■ Problem description ■
Print nothing but the lines below starting at the line that holds "Proof. destruct row; [done|]. by intros [?" and ending at the line that holds "text suffix →", including both, each exactly as written.

[Saved entries]
= = =
(** ** Characters *)

Definition low6 (a : ascii) : Z := code a - 128.
(** [str::chars]: the code points. A byte that starts no character, which a [str] never has, is
    its own code point. *)
Fixpoint chars (s : string) : list Z :=
  match s with
  | "" => []
  | String a s1 =>
      match s1 with
      | String b s2 =>
          if two_byte a b then ((code a - 192) * 64 + low6 b) :: chars s2
          else match s2 with
               | String c s3 =>
                   if three_byte a b c
                   then ((code a - 224) * 4096 + low6 b * 64 + low6 c) :: chars s3
                   else match s3 with
                        | String d s4 =>
                            if four_byte a b c d
                            then ((code a - 240) * 262144 + low6 b * 4096 + low6 c * 64 + low6 d)
                                   :: chars s4
                            else code a :: chars s1
                        | "" => code a :: chars s1
                        end
               | "" => code a :: chars s1
               end
      | "" => [code a]
      end
  end.

(** ** Tokens *)

Inductive Glob :=
| Star
| DoubleStar
| DoubleStarSlash
| One
| Class (set : list (Z * option Z)) (negated : bool)
| Literal (c : Z).
Notation slash := 47.
(** The characters before the next [']'] and those after it. *)
Fixpoint until_close (c : list Z) : option (list Z * list Z) :=
  match c with
  | [] => None
  | x :: c => if x =? 93 then Some ([], c) else prod_map (cons x) id <$> until_close c
  end.
(** The members of a class: a range where [x-y] stands, else the character. *)
Fixpoint class_set (x : list Z) : list (Z * option Z) :=
  match x with
  | a :: ((d :: z :: rest) as tl) =>
      if d =? 45 then (a, Some z) :: class_set rest else (a, None) :: class_set tl
  | a :: tl => (a, None) :: class_set tl
  | [] => []
  end.
Definition class_of (inner : list Z) : Glob :=
  match inner with
  | x :: rest => if x =? 33 then Class (class_set rest) true else Class (class_set inner) false
  | [] => Class [] false
  end.
(** One turn of the loop: the token at the front and what follows it. *)
Definition glob_token (x : Z) (c : list Z) : Glob * list Z :=
  if x =? 42 then
    match c with
    | y :: c' =>
        if y =? 42 then
          match c' with
          | z :: c'' => if z =? slash then (DoubleStarSlash, c'') else (DoubleStar, c')
          | [] => (DoubleStar, c')
          end
        else (Star, c)
    | [] => (Star, c)
    end
  else if x =? 63 then (One, c)
  else if x =? 91 then
    match until_close c with
    | Some (inner, rest) => (class_of inner, rest)
    | None => (Literal 91, c)
    end
  else (Literal x, c).
Fixpoint tokens_from (fuel : nat) (c : list Z) : list Glob :=
  match fuel, c with
  | S fuel, x :: c => let t := glob_token x c in t.1 :: tokens_from fuel t.2
  | _, _ => []
  end.
Definition tokens (c : list Z) : list Glob := tokens_from (length c) c.
Definition glob_tokens (pattern : string) : list Glob := tokens (chars pattern).
Definition class_hit (set : list (Z * option Z)) (c : Z) : bool :=
  existsb (λ m, match m.2 with Some z => (m.1 <=? c) && (c <=? z) | None => m.1 =? c end) set.

(** ** The table *)

(** [slash_suffix]: whether some slash at or after a column is followed by a match. *)
Fixpoint slash_suffix (text : list Z) (next : list bool) : list bool :=
  match text with
  | [] => [false]
  | c :: text =>
      let rest := slash_suffix text (tail next) in
      (hd false rest || ((c =? slash) && hd false (tail next))) :: rest
  end.
(** One row, from its last column to its first: [next] is the row below. *)
Fixpoint glob_row (tok : Glob) (text : list Z) (next suffix : list bool) : list bool :=
  match text with
  | [] =>
      [match tok with
       | Star | DoubleStar => hd false next
       | DoubleStarSlash => hd false next || hd false suffix
       | _ => false
       end]
  | c :: text =>
      let row := glob_row tok text (tail next) (tail suffix) in
      match tok with
      | Star => hd false next || (negb (c =? slash) && hd false row)
      | DoubleStar => hd false next || hd false row
      | DoubleStarSlash => hd false next || hd false suffix
      | One => negb (c =? slash) && hd false (tail next)
      | Class set negated =>
          negb (c =? slash) && negb (eqb (class_hit set c) negated) && hd false (tail next)
      | Literal x => (x =? c) && hd false (tail next)
      end :: row
  end.
Definition last_row (text : list Z) : list bool := replicate (length text) false ++ [true].
Definition glob_table (toks : list Glob) (text : list Z) : list bool :=
  foldr (λ tok next, glob_row tok text next (slash_suffix text next)) (last_row text) toks.

Inductive DockerfileError :=
| MissingDockerfile (path : string)
| InvalidUtf8 (path : string)
| Parse (message : string)
| MissingSource (source : string)
| UnpinnedRemote (message : string)
| ResourceLimit (what : string).
Definition zlen {A} (l : list A) : Z := Z.of_nat (length l).
Definition class_members (toks : list Glob) : Z :=
  sumZ ((λ t, match t with Class set _ => zlen set | _ => 0 end) <$> toks).
Definition glob (p s : string) : result DockerfileError bool :=
  let? _ := refuse ((4096 <? str_len p) || (4000000 <? str_len s)) (ResourceLimit "pattern or path input") in
  let toks := glob_tokens p in
  let members := class_members toks in
  let? _ := refuse (is_none_or (checked_add (zlen toks) members) (λ n, 1000000 <? n))
    (ResourceLimit "pattern or path input") in
  let text := chars s in
  let work :=
    states ← checked_mul (zlen toks + 1) (zlen text + 1);
    classes ← checked_mul members (zlen text + 1);
    checked_add states classes in
  let? _ := refuse (is_none_or work (λ n, 1000000 <? n)) (ResourceLimit "DP states") in
  Ok (hd false (glob_table toks text)).

(** ** The reference *)

Inductive matches : list Glob → list Z → Prop :=
| matches_nil : matches [] []
| matches_literal c ts s : matches ts s → matches (Literal c :: ts) (c :: s)
| matches_one c ts s : c ≠ slash → matches ts s → matches (One :: ts) (c :: s)
| matches_class set negated c ts s :
    c ≠ slash → class_hit set c ≠ negated → matches ts s → matches (Class set negated :: ts) (c :: s)
| matches_star pre ts s : Forall (λ c, c ≠ slash) pre → matches ts s → matches (Star :: ts) (pre ++ s)
| matches_double_star pre ts s : matches ts s → matches (DoubleStar :: ts) (pre ++ s)
| matches_here ts s : matches ts s → matches (DoubleStarSlash :: ts) s
| matches_below pre ts s : matches ts s → matches (DoubleStarSlash :: ts) (pre ++ slash :: s).

(** *** One step of the reference on the front character *)

Lemma matches_Literal_inv x ts s : matches (Literal x :: ts) s ↔ ∃ s', s = x :: s' ∧ matches ts s'.
Proof. split; [inversion 1; subst; eauto|by intros (? & -> & ?); constructor]. Qed.
Lemma matches_One_inv ts s : matches (One :: ts) s ↔ ∃ c s', s = c :: s' ∧ c ≠ slash ∧ matches ts s'.
Proof. split; [inversion 1; subst; eauto|by intros (? & ? & -> & ? & ?); constructor]. Qed.
Lemma matches_Class_inv set n ts s :
  matches (Class set n :: ts) s ↔
  ∃ c s', s = c :: s' ∧ c ≠ slash ∧ class_hit set c ≠ n ∧ matches ts s'.
Proof. split; [inversion 1; subst; eauto 10|by intros (? & ? & -> & ? & ? & ?); constructor]. Qed.
Lemma matches_Star_inv ts s :
  matches (Star :: ts) s ↔
  matches ts s ∨ ∃ c s', s = c :: s' ∧ c ≠ slash ∧ matches (Star :: ts) s'.
Proof.
  split.
  - inversion 1 as [| | | |pre ts' s' HF Hm| | |]; subst. destruct pre as [|c pre]; [by left|right].
    apply Forall_cons in HF as [? ?]. exists c, (pre ++ s'). split_and!; [done..|]. by constructor.
  - intros [Hm|(c & s' & -> & Hc & Hm)]; [by apply (matches_star [])|].
    inversion Hm as [| | | |pre ts' s'' HF Hm'| | |]; subst. apply (matches_star (c :: pre)); [by constructor|done].
Qed.
Lemma matches_DoubleStar_inv ts s :
  matches (DoubleStar :: ts) s ↔ matches ts s ∨ ∃ c s', s = c :: s' ∧ matches (DoubleStar :: ts) s'.
Proof.
  split.
  - inversion 1 as [| | | | |pre ts' s' Hm| |]; subst. destruct pre as [|c pre]; [by left|right].
    exists c, (pre ++ s'). split; [done|]. by constructor.
  - intros [Hm|(c & s' & -> & Hm)]; [by apply (matches_double_star [])|].
    inversion Hm as [| | | | |pre ts' s'' Hm'| |]; subst. by apply (matches_double_star (c :: pre)).
Qed.
(** A match somewhere after a slash. *)
Definition after_slash (ts : list Glob) (s : list Z) : Prop :=
  ∃ pre s', s = pre ++ slash :: s' ∧ matches ts s'.
Lemma matches_DoubleStarSlash_inv ts s :
  matches (DoubleStarSlash :: ts) s ↔ matches ts s ∨ after_slash ts s.
Proof.
  split; [inversion 1; subst; [by left|right; by eexists _, _]|].
  intros [?|(pre & s' & -> & ?)]; by constructor.
Qed.
Lemma after_slash_cons ts c s :
  after_slash ts (c :: s) ↔ after_slash ts s ∨ c = slash ∧ matches ts s.
Proof.
  split.
  - intros ([|c' pre] & s' & [= -> ->] & Hm); [by right|left; by exists pre, s'].
  - intros [(pre & s' & -> & Hm)|[-> Hm]]; [by exists (c :: pre), s'|by exists [], s].
Qed.
Lemma after_slash_nil ts : ¬ after_slash ts [].
Proof. by intros ([|] & s' & ? & _). Qed.

(** ** The table computes the reference *)

(** A row tells for every suffix of the text whether the tokens match it. *)
Fixpoint row_ok (P : list Z → Prop) (text : list Z) (row : list bool) {struct row} : Prop :=
  match row with
  | [] => False
  | b :: rest =>
      (b = true ↔ P text) ∧ match text with [] => rest = [] | _ :: text => row_ok P text rest end
  end.
Lemma row_ok_hd P text row : row_ok P text row → hd false row = true ↔ P text.
Proof. destruct row; [done|]. by intros [? _]. Qed.
Lemma row_ok_tail P c text row : row_ok P (c :: text) row → row_ok P text (tail row).
Proof. destruct row; [done|]. by intros [_ ?]. Qed.
Lemma last_row_ok text : row_ok (matches []) text (last_row text).
Proof.
  induction text as [|c text IH]; cbn.
  - split; [|done]. split; [constructor|done].
  - split; [|exact IH]. split; [done|inversion 1].
Qed.
Lemma slash_suffix_ok ts text next :
  row_ok (matches ts) text next → row_ok (after_slash ts) text (slash_suffix text next).
Proof.
  revert next. induction text as [|c text IH]; intros next Hn; cbn.
  - split; [|done]. split; [done|]. by intros ?%after_slash_nil.
  - apply row_ok_tail in Hn. specialize (IH _ Hn). split; [|done].
    rewrite orb_true_iff, andb_true_iff, Z.eqb_eq, after_slash_cons.
    rewrite (row_ok_hd _ _ _ IH), (row_ok_hd _ _ _ Hn). done.
Qed.
Lemma glob_row_ok tok ts text next suffix :
  row_ok (matches ts) text next → row_ok (after_slash ts) text suffix →
  row_ok (matches (tok :: ts)) text (glob_row tok text next suffix).
Proof.
  revert next suffix. induction text as [|c text IH]; intros next suffix Hn Hs.
  - apply row_ok_hd in Hn, Hs. cbn. split; [|done]. destruct tok.
    + rewrite Hn, matches_Star_inv. naive_solver.
    + rewrite Hn, matches_DoubleStar_inv. naive_solver.
    + by rewrite orb_true_iff, Hn, Hs, matches_DoubleStarSlash_inv.
    + rewrite matches_One_inv. naive_solver.
    + rewrite matches_Class_inv. naive_solver.
    + rewrite matches_Literal_inv. naive_solver.
  - pose proof (IH _ _ (row_ok_tail _ _ _ _ Hn) (row_ok_tail _ _ _ _ Hs)) as Hr.
    pose proof (row_ok_hd _ _ _ (row_ok_tail _ _ _ _ Hn)) as Ht.
    pose proof (row_ok_hd _ _ _ Hr) as Hh. apply row_ok_hd in Hn, Hs. cbn [glob_row row_ok].
    split; [|done]. destruct tok;
      rewrite ?orb_true_iff, ?andb_true_iff, ?negb_true_iff, ?Z.eqb_eq, ?Z.eqb_neq, ?Hn, ?Hs, ?Hh, ?Ht.
    + rewrite (matches_Star_inv ts (c :: text)). naive_solver.
    + rewrite (matches_DoubleStar_inv ts (c :: text)). naive_solver.
    + by rewrite matches_DoubleStarSlash_inv.
    + rewrite matches_One_inv. naive_solver.
    + rewrite eqb_false_iff, matches_Class_inv. naive_solver.
    + rewrite matches_Literal_inv. naive_solver.
Qed.
Lemma glob_table_ok toks text : row_ok (matches toks) text (glob_table toks text).
Proof.
  induction toks as [|tok toks IH]; [apply last_row_ok|]. cbn.
  apply glob_row_ok; [done|]. by apply slash_suffix_ok.
Qed.

(** The matcher is the reference wherever it answers, and it refuses only by its stated limits:
    the size of its inputs, of the pattern's classes and of the table. *)
Lemma glob_correct p s b :
  glob p s = Ok b → b = true ↔ matches (glob_tokens p) (chars s).
Proof.
  unfold glob. intros H. results; subst. by apply row_ok_hd, glob_table_ok.
Qed.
= = =
■ Answer to the exercise ■
Proof. destruct row; [done|]. by intros [? _]. Qed.
Lemma row_ok_tail P c text row : row_ok P (c :: text) row → row_ok P text (tail row).
Proof. destruct row; [done|]. by intros [_ ?]. Qed.
Lemma last_row_ok text : row_ok (matches []) text (last_row text).
Proof.
  induction text as [|c text IH]; cbn.
  - split; [|done]. split; [constructor|done].
  - split; [|exact IH]. split; [done|inversion 1].
Qed.
Lemma slash_suffix_ok ts text next :
  row_ok (matches ts) text next → row_ok (after_slash ts) text (slash_suffix text next).
Proof.
  revert next. induction text as [|c text IH]; intros next Hn; cbn.
  - split; [|done]. split; [done|]. by intros ?%after_slash_nil.
  - apply row_ok_tail in Hn. specialize (IH _ Hn). split; [|done].
    rewrite orb_true_iff, andb_true_iff, Z.eqb_eq, after_slash_cons.
    rewrite (row_ok_hd _ _ _ IH), (row_ok_hd _ _ _ Hn). done.
Qed.
Lemma glob_row_ok tok ts text next suffix :
  row_ok (matches ts) text next → row_ok (after_slash ts) text suffix →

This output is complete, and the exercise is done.